Politik

Für 2021 erneute Prüfung geplant Bundestag setzt Fracking-Verbot durch

Probebohrungen dürfen zu wissenschaftlichen Zwecken durchgeführt werden. Kritiker sehen in diesem Kompromiss jedoch ein Schlupfloch.

Probebohrungen dürfen zu wissenschaftlichen Zwecken durchgeführt werden. Kritiker sehen in diesem Kompromiss jedoch ein Schlupfloch.

(Foto: picture alliance / dpa)

Der Bundestag hat sich mehrheitlich gegen die unkonventionelle Gasförderung mit der Fracking-Methode ausgesprochen. Zu Forschungszwecken sollen dennoch Probebohrungen möglich sein. Kritiker und Umweltschützer sind alarmiert.

Nach monatelangem Ringen hat der Bundestag doch noch ein weitgehendes Verbot der umstrittenen Gas-Fördermethode Fracking beschlossen.
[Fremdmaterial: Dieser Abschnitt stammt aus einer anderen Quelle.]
Lemma round_spec st st' :
  round float st = Ok st' ->
  (0 < nsteps st)%nat
  /\ nsteps st' = S (nsteps st)
  /\ idxAssum st' = S (idxAssum st)
  /\ same_tables st st'
  /\ incl (s st) (s st')
  /\ incl (length_rule (nsteps st)) (s st')
  /\ incl (stutter_rule (nsteps st)) (s st')
  /\ incl (fault_rule (nsteps st)) (s st')
  /\ incl (assume_rule (idxAssum st') (nsteps st') (DELTA st')) (s st')
  /\ exists observable,
       isObservableTransition st !! nsteps st = Some observable
       /\ incl (synchro_rule (nsteps st) observable) (s st').
Proof.
  unfold round. intros H. inv_ok H. injection Hb as <-.
  apply incBound_spec in Ha
    as (Hpos & Hn & Hi & Htab & Hs & _ & Hlen & Hst & Hf & o & Ho & Hsyn).
  split; [exact Hpos|]. split; [exact Hn|]. split; [simpl; congruence|].
  split; [exact Htab|].
  unfold assume_round. simpl.
  repeat split; try (intros f Hf'; rewrite in_app_iff; left; auto; fail).
  - solve_incl.
  - exists o. split; [exact Ho|].
    intros f Hf'. rewrite in_app_iff. left. auto.
Qed.

Lemma unrolled_round st st' nb :
  isObservableTransition st = map IsObservable (range nb) ->
  unrolled (s st) (nsteps st) nb ->
  round float st = Ok st' ->
  unrolled (s st') (nsteps st') nb.
Proof.
  intros Hobs Hun H.
  apply round_spec in H
    as (Hpos & Hn & _ & _ & Hs & Hlen & Hst & Hf & _ & o & Ho & Hsyn).
  assert (o = IsObservable (nsteps st) /\ (nsteps st < nb)%nat) as [-> Hlt].
  { rewrite Hobs, map_lookup in Ho.
    destruct (range nb !! nsteps st) eqn:E; [|discriminate].
    apply range_lookup in E as [-> ?]. simpl in Ho. split; [congruence|lia]. }
  pose proof (unrolled_incl _ _ _ _ Hun Hs)
    as (H0 & H1 & H2 & H3 & H4 & H5 & H6).
  rewrite Hn. unfold unrolled.
  split; [lia|]. split; [exact H1|]. split; [exact H2|]. split; [exact H3|].
  split; [exact H4|]. split.
  - intros i Hi. destruct (decide (i = nsteps st)) as [->|Hne].
    + auto.
    + apply H5. lia.
  - intros i Hi. destruct (decide (i = nsteps st)) as [->|Hne].
    + exact Hsyn.
    + apply H6. lia.
Qed.

Lemma rounds_spec k : forall st st' nb,
  isObservableTransition st = map IsObservable (range nb) ->
  unrolled (s st) (nsteps st) nb ->
  rounds float k st = Ok st' ->
  unrolled (s st') (nsteps st') nb
  /\ nsteps st' = (nsteps st + k)%nat
  /\ idxAssum st' = (idxAssum st + k)%nat
  /\ same_tables st st'
  /\ incl (s st) (s st')
  /\ ((0 < k)%nat ->
      incl (assume_rule (idxAssum st') (nsteps st') (DELTA st')) (s st')).
Proof.
  induction k as [|k IH]; intros st st' nb Hobs Hun H; simpl in H.
  - injection H as <-.
    split; [exact Hun|]. split; [lia|]. split; [lia|].
    split; [apply same_tables_refl|]. split; [apply incl_refl|]. lia.
  - inv_ok H. rename x into st1.
    pose proof (unrolled_round _ _ _ Hobs Hun Ha) as Hun1.
    pose proof (round_spec _ _ Ha)
      as (_ & Hn1 & Hi1 & Htab1 & Hs1 & _ & _ & _ & Has1 & _).
    assert (Hobs1 : isObservableTransition st1 = map IsObservable (range nb)).
    { unfold same_tables in Htab1. intuition congruence. }
    destruct (IH _ _ _ Hobs1 Hun1 Hb) as (Hun' & Hn' & Hi' & Htab' & Hs' & Has').
    split; [exact Hun'|]. split; [lia|]. split; [lia|].
    split; [eapply same_tables_trans; eassumption|].
    split; [eapply incl_tran; eassumption|].
    intros _. destruct k as [|k].
    + simpl in Hb. injection Hb as <-. exact Has1.
    + apply Has'. lia.
Qed.

Lemma run_loop_S check fuel cpt assumD tmp st tr :
  run_loop float check (S fuel) cpt assumD tmp st tr
  = if cpt <=? BOUND st then
      match incBound float st with
      | Raise e => Some (mkRun tr (Raise e))
      | Ok st1 =>
          let st2 := assume_round st1 in
          let res := check (s st2) (assumptions assumD st2 tmp) in
          let tr' := tr ++ [Checked (nsteps st2) res] in
          match res with
          | sat m =>
              Some (mkRun (tr' ++ [Print_sat; Print_model m (cpt + 1)]) (Ok st2))
          | _ =>
              run_loop float check fuel (cpt + 1) assumD tmp st2
                (tr' ++ [Print_increase (nsteps st2)])
          end
      end
    else Some (mkRun (tr ++ [Print_unsat; Print_unsat_core]) (Ok st)).
Proof. reflexivity. Qed.

Lemma run_loop_O check cpt assumD tmp st tr :
  run_loop float check 0 cpt assumD tmp st tr
  = if cpt <=? BOUND st then None
    else Some (mkRun (tr ++ [Print_unsat; Print_unsat_core]) (Ok st)).
Proof. reflexivity. Qed.

(** A run prints a model only in a round whose query was answered [sat];
    the state of that round is reached by [rounds]. *)
Lemma run_loop_model check fuel : forall cpt assumD tmp st tr r m c,
  run_loop float check fuel cpt assumD tmp st tr = Some r ->
  (forall m' c', ~ In (Print_model m' c') tr) ->
  In (Print_model m c) (trace r) ->
  exists k st',
    rounds float (S k) st = Ok st'
    /\ check (s st') (assumptions assumD st' tmp) = sat m
    /\ c = cpt + Z.of_nat (S k)
    /\ final r = Ok st'.
Proof.
  induction fuel as [|fuel IH]; intros cpt assumD tmp st tr r m c H Htr Hin;
    [rewrite run_loop_O in H|rewrite run_loop_S in H];
    destruct (cpt <=? BOUND st) eqn:Hle.
  - discriminate.
  - injection H as <-. simpl in Hin. apply in_app_iff in Hin as [Hin|Hin].
    + destruct (Htr _ _ Hin).
    + simpl in Hin. intuition discriminate.
  - destruct (incBound float st) as [st1|e] eqn:Hinc.
    + cbv zeta in H.
      destruct (check (s (assume_round st1))
                  (assumptions assumD (assume_round st1) tmp)) as [m'| |] eqn:Hc.
      * injection H as <-. simpl in Hin.
        rewrite !in_app_iff in Hin. simpl in Hin.
        destruct Hin as [[Hin|[Hin|[]]]|[Hin|[Hin|[]]]];
          try discriminate; try (destruct (Htr _ _ Hin)).
        injection Hin as -> <-.
        exists 0%nat, (assume_round st1). simpl.
        unfold round. rewrite Hinc. simpl. repeat split; auto; lia.
      * destruct (IH _ _ _ _ _ _ m c H) as (k & st' & Hr & Hcheck & Hcpt & Hfin).
        -- intros m' c' Hin'. rewrite !in_app_iff in Hin'. simpl in Hin'.
           destruct Hin' as [[Hin'|[Hin'|[]]]|[Hin'|[]]];
             try discriminate. destruct (Htr _ _ Hin').
        -- exact Hin.
        -- exists (S k), st'. split; [|repeat split; auto; try lia].
           change (rounds float (S (S k)) st)
             with (round float st ≫= rounds float (S k)).
           unfold round at 1. rewrite Hinc. exact Hr.
      * destruct (IH _ _ _ _ _ _ m c H) as (k & st' & Hr & Hcheck & Hcpt & Hfin).
        -- intros m' c' Hin'. rewrite !in_app_iff in Hin'. simpl in Hin'.
           destruct Hin' as [[Hin'|[Hin'|[]]]|[Hin'|[]]];
             try discriminate. destruct (Htr _ _ Hin').
        -- exact Hin.
        -- exists (S k), st'. split; [|repeat split; auto; try lia].
           change (rounds float (S (S k)) st)
             with (round float st ≫= rounds float (S k)).
           unfold round at 1. rewrite Hinc. exact Hr.
    + injection H as <-. simpl in Hin. destruct (Htr _ _ Hin).
  - injection H as <-. simpl in Hin. apply in_app_iff in Hin as [Hin|Hin].
    + destruct (Htr _ _ Hin).
    + simpl in Hin. intuition discriminate.
Qed.
(** * bundle-katex-fonts.py: a shallow embedding and its properties

    The program reads a stylesheet, finds its [url(fonts/...)] references
    with one regular expression, obtains every referenced font (local cache
    or CDN), encodes it as a base64 data URI, substitutes the references by
    plain [str.replace] passes and writes the bundled stylesheet.

    Python values are modelled as follows.
    - [str] is a list of Unicode code points ([text], code points in [N]).
    - [bytes] is a list of [Byte.byte].
    - the insertion-ordered [dict] of the program is an association list
      kept in insertion order.
    - everything the program obtains from outside the repository (file
      system, network, the encoding of the console, the case tables for
      characters beyond ASCII) is a field of the class [Platform]; calls
      that may raise return a [result]. *)

From Stdlib.Strings Require Import Ascii String Byte.
From Stdlib Require Import List NArith ZArith Bool Arith Lia.
From Stdlib Require Import Permutation Sorted DecimalString DecimalN.
Import ListNotations.

(** ** Text *)

Definition char := N.
Definition text := list char.
Definition bytes := list byte.

(** A literal of the source, as code points. *)
Definition str (s : string) : text := map N_of_ascii (list_ascii_of_string s).
Arguments str s%_string.

Definition ch_dquote : char := 34%N.   (* the double quote *)
Definition ch_squote : char := 39%N.   (* the single quote *)
Definition ch_lparen : char := 40%N.
Definition ch_rparen : char := 41%N.
Definition ch_dot : char := 46%N.
Definition ch_slash : char := 47%N.
Definition ch_equals : char := 61%N.

Fixpoint text_eqb (a b : text) : bool :=
  match a, b with
  | [], [] => true
  | x :: a', y :: b' => (x =? y)%N && text_eqb a' b'
  | _, _ => false
  end.

(** Python compares two [str] lexicographically by code point. *)
Fixpoint text_compare (a b : text) : comparison :=
  match a, b with
  | [], [] => Eq
  | [], _ :: _ => Lt
  | _ :: _, [] => Gt
  | x :: a', y :: b' =>
      match (x ?= y)%N with
      | Eq => text_compare a' b'
      | c => c
      end
  end.

Definition text_lt (a b : text) : Prop := text_compare a b = Lt.

(** The texts of ASCII characters, and [str.lower] on them: the letters
    [A] to [Z] become [a] to [z], every other character stays. *)
Definition ascii_text (t : text) : bool := forallb (fun c => (c <? 128)%N) t.

Definition lower_ascii (s : text) : text :=
  map (fun c => if ((65 <=? c) && (c <=? 90))%N then (c + 32)%N else c) s.

(** ** [str.replace]

    [strip_prefix p s] is [Some rest] when [s] starts with [p]. *)
Fixpoint strip_prefix (p s : text) : option text :=
  match p, s with
  | [], _ => Some s
  | _ :: _, [] => None
  | a :: p', b :: s' => if (a =? b)%N then strip_prefix p' s' else None
  end.

(** The scan of [str.replace] for a non-empty [old]: occurrences are taken
    left to right and do not overlap.  Every step consumes a character, so
    [length s] steps are enough. *)
Fixpoint replace_from (fuel : nat) (old new s : text) : text :=
  match fuel with
  | O => s
  | S fuel' =>
      match s with
      | [] => []
      | c :: s' =>
          match strip_prefix old s with
          | Some rest => new ++ replace_from fuel' old new rest
          | None => c :: replace_from fuel' old new s'
          end
      end
  end.
(** * dscollections: the containers and their contracts

    A shallow embedding of the [dscollections] package and the properties
    proved about it.  The linked and tree-structured containers
    ([BinarySearchTree] of [tree.py], [Trie] and [DisjointSet] of
    [advanced.py], [SinglyLinkedList] and [DoublyLinkedList] of
    [linear.py]) are embedded in full; of the array-backed containers, the
    maps, the heaps and the graph ([linear.py], [map.py], [heap.py],
    [graph.py]) the methods that write or raise.

    Conventions of the embedding:
    - Python [int] values are [Z]; the generic element type [T] is
      instantiated at [Z] (a totally ordered, hashable type);
    - a [dict] is a [gmap], a [set] a [gset]; a [str] is a [list ascii],
      iterated character by character;
    - tree-shaped, single-owner object graphs (BST nodes, trie nodes) are
      inductive values, and in-place mutation is the rebuilt value;
    - list nodes, which are aliased ([_head], [_tail], [prev], [next]), live
      in an explicit store addressed by locations;
    - a method that can raise runs in a state monad that keeps the state
      reached at the point of the [raise];
    - a generator is what consuming it gives: the values it yields and the
      exception that ends it, if any; the recursive generators take the
      recursion depth the interpreter has left as a parameter. *)

From Stdlib Require Import ZArith Ascii.
From stdpp Require Import gmap strings pretty list fin_maps sorting.

#[local] Open Scope Z_scope.
#[local] Set Warnings "-register-all,-clear-no-such-hyp".

(* ===================================================================== *)
(** * Part I: the embedding                                              *)
(* ===================================================================== *)

(** ** Python calls that can raise *)

Module Py.
Lemma omap_ext_in {A B} (f g : A → option B) (l : list A) :
  (∀ x, x ∈ l → f x = g x) → omap f l = omap g l.
Proof.
  induction l as [|x l IH]; intros H; [done|].
  change (omap f (x :: l)) with
    (match f x with Some y => y :: omap f l | None => omap f l end).
  rewrite (H x) by set_solver. by rewrite IH by set_solver.
Qed.

Lemma map_result_unit {E A} (f : A → result E unit) l :
  is_ok (map_result f l) = true ↔ ∀ x, x ∈ l → f x = Ok tt.
Proof.
  induction l as [|x l IH]; simpl; [set_solver|].
  destruct (f x) as [[]|] eqn:Ef; simpl.
  - destruct (map_result f l); simpl in *; set_solver.
  - split; [done|]. intros H. rewrite (H x) in Ef by set_solver. done.
Qed.

(** [if !v.contains(&x) { v.push(x) }], for one value and in a loop. *)
Definition push_unique {A} `{EqDecision A} (values : list A) (value : A) : list A :=
  if bool_decide (value ∈ values) then values else values ++ [value].

Definition push_all_unique {A} `{EqDecision A} (values new : list A) : list A :=
  foldl push_unique values new.

Lemma push_all_unique_spec {A} `{EqDecision A} (new values : list A) :
  values `prefix_of` push_all_unique values new ∧
  (∀ x, x ∈ push_all_unique values new ↔ x ∈ values ∨ x ∈ new) ∧
  (NoDup values → NoDup (push_all_unique values new)).
Proof.
  unfold push_all_unique. revert values. induction new as [|y new IH]; intros values; cbn [foldl].
  - split; [done|]. split; [set_solver|done].
  - destruct (IH (push_unique values y)) as (Hp & He & Hn). unfold push_unique in *.
    case_bool_decide as Hin.
    + split; [done|]. split; [|done]. intros x. rewrite He. set_solver.
    + split; [etransitivity; [|exact Hp]; by apply prefix_app_r|]. split.
      * intros x. rewrite He. set_solver.
      * intros Hnd. apply Hn, NoDup_app. split; [done|]. split; [set_solver|apply NoDup_singleton].
Qed.

Lemma elem_of_push_all {A} `{EqDecision A} (new values : list A) x :
  x ∈ push_all_unique values new ↔ x ∈ values ∨ x ∈ new.
Proof. apply push_all_unique_spec. Qed.

Lemma push_all_unique_new {A} `{EqDecision A} (l k : list A) :
  NoDup (l ++ k) → push_all_unique l k = l ++ k.
Proof.
  unfold push_all_unique. revert l. induction k as [|x k IH]; intros l Hnd; cbn [foldl].
  { by rewrite app_nil_r. }
  assert (x ∉ l) as Hx.
  { apply NoDup_app in Hnd as (_ & Hd & _). intros H. apply (Hd x H). by left. }
  unfold push_unique at 2. rewrite bool_decide_false by done.
  rewrite IH; rewrite <-app_assoc; done.
Qed.

(** ** Tactics and hint database *)

Create HintDb nipart.

(** Linear arithmetic with Euclidean division by constants. *)
Ltac zlia := Z.div_mod_to_equations; lia.

(** Break the boolean connectives of the hypotheses. *)
Ltac bool_hyps :=
  repeat match goal with
  | H : _ && _ = true |- _ => apply andb_true_iff in H; destruct H
  | H : _ || _ = false |- _ => apply orb_false_iff in H; destruct H
  | H : negb _ = true |- _ => apply negb_true_iff in H
  | H : negb _ = false |- _ => apply negb_false_iff in H
  | H : (_ =? _)%nat = true |- _ => apply Nat.eqb_eq in H
  | H : (_ =? _)%nat = false |- _ => apply Nat.eqb_neq in H
  | H : (_ <? _)%nat = true |- _ => apply Nat.ltb_lt in H
  | H : (_ <? _)%nat = false |- _ => apply Nat.ltb_ge in H
  | H : (_ <=? _)%nat = true |- _ => apply Nat.leb_le in H
  | H : (_ <=? _)%nat = false |- _ => apply Nat.leb_gt in H
  | H : (_ =? _) = true |- _ => apply Z.eqb_eq in H
  | H : (_ =? _) = false |- _ => apply Z.eqb_neq in H
  | H : (_ <? _) = true |- _ => apply Z.ltb_lt in H
  | H : (_ <? _) = false |- _ => apply Z.ltb_ge in H
  | H : (_ <=? _) = true |- _ => apply Z.leb_le in H
  | H : (_ <=? _) = false |- _ => apply Z.leb_gt in H
  | H : bool_decide _ = true |- _ => apply bool_decide_eq_true in H
  | H : bool_decide _ = false |- _ => apply bool_decide_eq_false in H
  end.

(** Case analysis on every test and result a hypothesis about an executable
    definition goes through, keeping the equations. *)
Ltac step_cases H :=
  repeat match type of H with
  | context [match ?x with _ => _ end] =>
      lazymatch x with
      | context [match _ with _ => _ end] => fail
      | _ => destruct x eqn:?; try discriminate H
      end
  end.

(** ** Total orders: Rust's [Ord::cmp] *)

(** What [Ord] promises: [Equal] is equality, swapping swaps, [Less] chains. *)
Class TotalCmp {A} (cmp : A → A → comparison) : Prop := {
  cmp_eq : ∀ x y, cmp x y = Eq ↔ x = y;
  cmp_sym : ∀ x y, cmp y x = CompOpp (cmp x y);
  cmp_trans : ∀ x y z, cmp x y = Lt → cmp y z = Lt → cmp x z = Lt;
}.

Lemma cmp_refl `{TotalCmp A cmp} (x : A) : cmp x x = Eq.
Proof. by apply cmp_eq. Qed.

(** Lexicographic order on [Vec] and on tuples. *)
Fixpoint list_cmp {A} (cmp : A → A → comparison) (l k : list A) : comparison :=
  match l, k with
  | [], [] => Eq
  | [], _ :: _ => Lt
  | _ :: _, [] => Gt
  | x :: l', y :: k' =>
      match cmp x y with Eq => list_cmp cmp l' k' | c => c end
  end.

Definition pair_cmp {A B} (cA : A → A → comparison) (cB : B → B → comparison)
    (x y : A * B) : comparison :=
  match cA x.1 y.1 with Eq => cB x.2 y.2 | c => c end.

(** [None < Some]. *)
Definition option_cmp {A} (cmp : A → A → comparison) (x y : option A) : comparison :=
  match x, y with
  | None, None => Eq
  | None, Some _ => Lt
  | Some _, None => Gt
  | Some a, Some b => cmp a b
  end.

(** [false < true]. *)
Definition bool_cmp (x y : bool) : comparison :=
  match x, y with
  | false, true => Lt
  | true, false => Gt
  | _, _ => Eq
  end.

(** [str] is compared bytewise. *)
Definition string_cmp : string → string → comparison := String.compare.

#[export] Instance bool_cmp_total : TotalCmp bool_cmp.
Proof.
  split; [intros [] []|intros [] []|intros [] [] []]; naive_solver.
Qed.

#[export] Instance Z_cmp_total : TotalCmp Z.compare.
Proof.
  split.
  - intros x y. apply Z.compare_eq_iff.
  - intros x y. apply Z.compare_antisym.
  - intros x y z. rewrite !Z.compare_lt_iff. lia.
Qed.

#[export] Instance list_cmp_total `{TotalCmp A cmp} : TotalCmp (list_cmp cmp).
Proof.
  split.
  - induction x as [|x l IH]; intros [|y k]; simpl; try done.
    destruct (cmp x y) eqn:E.
    + apply cmp_eq in E as ->. rewrite IH. naive_solver.
    + split; [done|]. intros [= -> ->]. by rewrite cmp_refl in E.
    + split; [done|]. intros [= -> ->]. by rewrite cmp_refl in E.
  - induction x as [|x l IH]; intros [|y k]; simpl; try done.
    rewrite (cmp_sym x y). destruct (cmp x y); simpl; auto.
  - induction x as [|x l IH]; intros [|y k] [|z m]; simpl; try done.
    destruct (cmp x y) eqn:E1; try done.
    + apply cmp_eq in E1 as ->. destruct (cmp y z); naive_solver.
    + intros _. destruct (cmp y z) eqn:E2; try done.
      * apply cmp_eq in E2 as ->. by rewrite E1.
      * by rewrite (cmp_trans _ _ _ E1 E2).
Qed.

#[export] Instance option_cmp_total `{TotalCmp A cmp} : TotalCmp (option_cmp cmp).
Proof.
  split.
  - intros [x|] [y|]; simpl; try done. rewrite cmp_eq. naive_solver.
  - intros [x|] [y|]; simpl; auto using cmp_sym.
  - intros [x|] [y|] [z|]; simpl; try done. apply cmp_trans.
Qed.

#[export] Instance pair_cmp_total `{TotalCmp A cA, TotalCmp B cB} :
  TotalCmp (pair_cmp cA cB).
Proof.
  split; unfold pair_cmp.
  - intros [x1 x2] [y1 y2]; simpl. destruct (cA x1 y1) eqn:E.
    + apply cmp_eq in E as ->. rewrite cmp_eq. naive_solver.
    + split; [done|]. intros [= -> ->]. by rewrite cmp_refl in E.
    + split; [done|]. intros [= -> ->]. by rewrite cmp_refl in E.
  - intros [x1 x2] [y1 y2]; simpl. rewrite (cmp_sym x1 y1).
    destruct (cA x1 y1); simpl; auto using cmp_sym.
  - intros [x1 x2] [y1 y2] [z1 z2]; simpl.
    destruct (cA x1 y1) eqn:E1; try done.
    + apply cmp_eq in E1 as ->. destruct (cA y1 z1); eauto using cmp_trans.
    + intros _. destruct (cA y1 z1) eqn:E2; try done.
      * apply cmp_eq in E2 as ->. by rewrite E1.
      * by rewrite (cmp_trans _ _ _ E1 E2).
Qed.

Lemma ascii_cmp_eq a b : Ascii.compare a b = Eq ↔ a = b.
Proof.
  split; [apply Ascii.compare_eq_iff|]. intros ->. apply N.compare_refl.
Qed.

#[export] Instance string_cmp_total : TotalCmp string_cmp.
Proof.
  unfold string_cmp. split.
  - intros x y. split; [apply String.compare_eq_iff|]. intros ->.
    induction y as [|a y IH]; simpl; [done|].
    by rewrite (proj2 (ascii_cmp_eq a a) eq_refl).
  - intros x y. rewrite (String.compare_antisym y x). done.
  - induction x as [|a x IH]; intros [|b y] [|c z]; simpl; try done.
    destruct (Ascii.compare a b) eqn:E1; try done.
    + apply ascii_cmp_eq in E1 as ->.
      destruct (Ascii.compare b c); naive_solver.
    + intros _. destruct (Ascii.compare b c) eqn:E2; try done.
      * apply ascii_cmp_eq in E2 as ->. by rewrite E1.
      * assert (Ascii.compare a c = Lt) as ->; [|done].
        unfold Ascii.compare in *. rewrite N.compare_lt_iff in *. lia.
Qed.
Das Parlament beschloss ein Gesetz, das sogenanntes unkonventionelles Fracking nach US-Vorbild für die nächsten Jahre ausschließt. Es sollen lediglich maximal vier Probebohrungen möglich sein, die aber auch noch der Zustimmung der jeweiligen Landesregierung bedürfen. Zudem müssen sie von einer Expertenkommission begleitet werden.

Im Jahr 2021 soll der Bundestag dann das Verbot noch einmal überprüfen. Verschärft werden zudem die Vorschriften für sogenanntes konventionelles Fracking, wie es schon seit Jahrzehnten angewandt wird. Kritiker sehen darin eine Hintertür, um diese bei Umweltschützern besonders gefürchtete Fracking-Art doch noch zuzulassen.

Für das Gesetz stimmten 436 Abgeordnete, mit Nein votierten 119 Parlamentarier, neun enthielten sich. Ein Fracking-Gesetzentwurf der Regierung hatte rund ein Jahr im Parlament gelegen, weil es quer durch die Fraktionen sowohl Parlamentarier gab, denen die Einschränkungen zu weit oder nicht weit genug gingen. In dieser Woche hatten sich Union und SPD doch noch auf einen Kompromiss verständigt.

Auslöser waren Ankündigungen aus der Energiewirtschaft, nach einem inoffiziellen Moratorium nun doch Anträge auf Fracking zu stellen. Die hätten wohl genehmigt werden müssen, da Fracking bislang in Deutschland noch gar nicht geregelt ist. Grünen und Linken gehen die Verbotsregelungen nicht weit genug.